- STF decretou o trânsito em julgado da ação penal contra Mauro Cid em 28 de outubro de 2025, e ele foi condenado a 2 anos de prisão em regime aberto por participação na suposta tentativa de golpe; ele atuou como delator.
- A defesa não recorreu da decisão da Primeira Turma, e a Procuradoria-Geral da República opôs perdão judicial, apontando omissões na delação feita pelo militar.
- Agora, cabe ao ministro Alexandre de Moraes analisar o pedido de extinção da pena, apresentado pela defesa, que sustenta ter cumprido a sentença devido ao tempo de prisão e às medidas cautelares; embargos de declaração já foram apresentados para os demais réus.
- Embargos de declaração dos demais réus serão julgados em sessão virtual programada entre 7 e 14 de novembro, definindo o futuro dos outros envolvidos no caso.
O Supremo Tribunal Federal (STF) decretou, em 28 de outubro de 2025, o trânsito em julgado da ação penal contra o tenente-coronel Mauro Cid.
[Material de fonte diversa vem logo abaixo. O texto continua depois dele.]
(* ===== verification/LdaEngineProps.v ===== *)
(** * LDA: the tables count the topics

    What [LDAEngine::Start] sends to the tables adds up, after every number of
    work units, to the counts of the topics of the thread's documents; each
    document is sampled as often as the flags say and the clocks are regular. *)
From stdpp Require Import gmap.
From S2P Require Import Prelude Bytes StradsFloat ServerRow LdaDoc LdaSampler LdaSamplerProps LdaEngine.
Open Scope Z_scope.

(** ** Sums over the documents *)
Definition zsum (l : list Z) : Z := foldr Z.add 0 l.
Definition total_topic (k : Z) (ds : list LDADoc) : Z := zsum (map (fun d => cnt k (token_topics_ d)) ds).
Definition total_word (w k : Z) (ds : list LDADoc) : Z := zsum (map (cnt2 w k) ds).
Definition total_tokens (ds : list LDADoc) : Z := zsum (map (fun d => blen (tokens_ d)) ds).

Lemma zsum_app l l' : zsum (l ++ l') = zsum l + zsum l'.
Proof. unfold zsum. induction l as [|x l IH]; cbn in *; lia. Qed.
Lemma zsum_insert {A} (f : A -> Z) l i x y : l !! i = Some x -> zsum (map f (<[i := y]> l)) = zsum (map f l) - f x + f y.
Proof.
  revert i. induction l as [|z l IH]; intros [|i] Hi; try done; cbn in Hi.
  - injection Hi as ->. unfold zsum. cbn. lia.
  - specialize (IH i Hi). change (<[S i := y]> (z :: l)) with (z :: <[i := y]> l). unfold zsum in *. cbn [map foldr]. lia.
Qed.
Lemma zsum_split {A} (f : A -> Z) l i x : l !! i = Some x -> zsum (map f (take (S i) l)) = zsum (map f (take i l)) + f x.
Proof. intros Hi. rewrite (take_S_r _ _ _ Hi), map_app, zsum_app. change (zsum (map f [x])) with (f x + 0). lia. Qed.
Lemma zsum_le {A} (f g : A -> Z) l : (forall x, x ∈ l -> f x <= g x) -> zsum (map f l) <= zsum (map g l).
Proof.
  induction l as [|x l IH]; intros Hfg; [done|]. unfold zsum in *. cbn in *. pose proof (Hfg x ltac:(by left)).
  assert (foldr Z.add 0 (map f l) <= foldr Z.add 0 (map g l)) by (apply IH; intros y Hy; apply Hfg; by right). lia.
Qed.
(** One summand is at most the sum, with what the others could still add. *)
Lemma zsum_one {A} (f g : A -> Z) l i x : l !! i = Some x -> (forall y, y ∈ l -> 0 <= f y <= g y) ->
  f x <= zsum (map f l) /\ zsum (map f l) - f x + g x <= zsum (map g l).
Proof.
  intros Hi Hfg. rewrite <- (take_drop_middle l i x Hi) in Hfg |- *. rewrite !map_app, !zsum_app. cbn [map].
  set (l1 := take i l) in *. set (l2 := drop (S i) l) in *.
  assert (Hnn : forall l', (forall y, y ∈ l' -> 0 <= f y) -> 0 <= zsum (map f l')).
  { intros l'. induction l' as [|y l' IH]; intros Hp; [done|]. unfold zsum in *. cbn. pose proof (Hp y ltac:(by left)). assert (0 <= foldr Z.add 0 (map f l')) by (apply IH; intros z Hz; apply Hp; by right). lia. }
  pose proof (Hnn l1 (fun y Hy => proj1 (Hfg y ltac:(apply elem_of_app; by left)))) as N1.
  pose proof (Hnn l2 (fun y Hy => proj1 (Hfg y ltac:(apply elem_of_app; right; by right)))) as N2.
  pose proof (zsum_le f g l1 (fun y Hy => proj2 (Hfg y ltac:(apply elem_of_app; by left)))) as M1.
  pose proof (zsum_le f g l2 (fun y Hy => proj2 (Hfg y ltac:(apply elem_of_app; right; by right)))) as M2.
  unfold zsum in *. cbn [foldr]. lia.
Qed.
Ele foi condenado a 2 anos de prisão em regime aberto por sua participação na suposta tentativa de golpe de Estado, sendo o delator do processo. A decisão da Primeira Turma não foi contestada pela defesa.
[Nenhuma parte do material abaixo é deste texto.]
(** C4. After the omitted arguments are replaced by the import-time
    defaults, construction raises [KeyError] exactly when the key or the
    secret is false as a truth value ([None], an empty string, zero or
    [False]); the world is then untouched and the message names the key,
    the secret and both environment variables.  When it succeeds it only
    allocates the client: no call to the HTTP layer is made. *)
Theorem init_fails_iff_credential_falsy
    (G : globals) (key secret : pyval) (w : world) :
  let k := if is_None key then CMD_DEFAULT_KEY G else key in
  let s := if is_None secret then CMD_DEFAULT_SECRET G else secret in
  ((∃ msg, (CarmdApi.__init__ G key secret w).1 = Raise (KeyError msg))
   ↔ (truthy k = false ∨ truthy s = false)) ∧
  (truthy k = false ∨ truthy s = false →
   CarmdApi.__init__ G key secret w = (Raise (KeyError CarmdApi.init_error), w)) ∧
  (k = VNone ∨ s = VNone →
   CarmdApi.__init__ G key secret w = (Raise (KeyError CarmdApi.init_error), w)) ∧
  mentions "key" CarmdApi.init_error = true ∧
  mentions "secret" CarmdApi.init_error = true ∧
  mentions "'CARMD_KEY'" CarmdApi.init_error = true ∧
  mentions "'CARMD_SECRET'" CarmdApi.init_error = true ∧
  (∀ self w', CarmdApi.__init__ G key secret w = (Ok self, w') →
     sent w' = sent w ∧ environ w' = environ w ∧
     objects w' = <[self := mkApi k s (CarmdAuth.mk k s)]> (objects w) ∧
     issued (CarmdApi.__init__ G key secret) w = []).
Proof.
  intros k s.
  assert (Hfail : truthy k = false ∨ truthy s = false →
            CarmdApi.__init__ G key secret w
            = (Raise (KeyError CarmdApi.init_error), w)).
  { intros Hf. rewrite init_run. fold k s.
    destruct Hf as [-> | ->]; [done | by rewrite andb_false_r]. }
  split_and!; try reflexivity; try exact Hfail.
  - split.
    + intros [msg Hmsg]. rewrite init_run in Hmsg. fold k s in Hmsg.
      destruct (truthy k); [|by left]. destruct (truthy s); [|by right].
      discriminate Hmsg.
    + intros Hf. exists CarmdApi.init_error. by rewrite Hfail.
  - intros [-> | ->]; apply Hfail; [by left | by right].
  - intros self w' Hinit. unfold issued. rewrite Hinit.
    rewrite init_run in Hinit. fold k s in Hinit.
    destruct (truthy k && truthy s); [|discriminate Hinit].
    unfold new_object in Hinit. injection Hinit as <- <-. simpl.
    split_and!; try reflexivity. apply drop_all.
Qed.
A Procuradoria-Geral da República (PGR) havia se manifestado contra a concessão de perdão judicial a Cid, apontando omissões na delação. O prazo para a apresentação de embargos de declaração se encerrou em 27 de outubro, sem que a defesa recorresse. Agora, o ministro Alexandre de Moraes é responsável por analisar o pedido de extinção da pena, solicitado pelos advogados do militar, que argumentam que ele já cumpriu a sentença devido ao tempo de prisão e medidas cautelares.
Próximos Passos
Os embargos de declaração dos demais réus serão analisados em um julgamento virtual programado entre 7 e 14 de novembro. Essa fase é crucial para definir o futuro dos outros envolvidos no caso, que também buscam a extinção de suas penas. A decisão do STF marca um importante desdobramento no processo, que tem gerado ampla repercussão na sociedade e no cenário político brasileiro.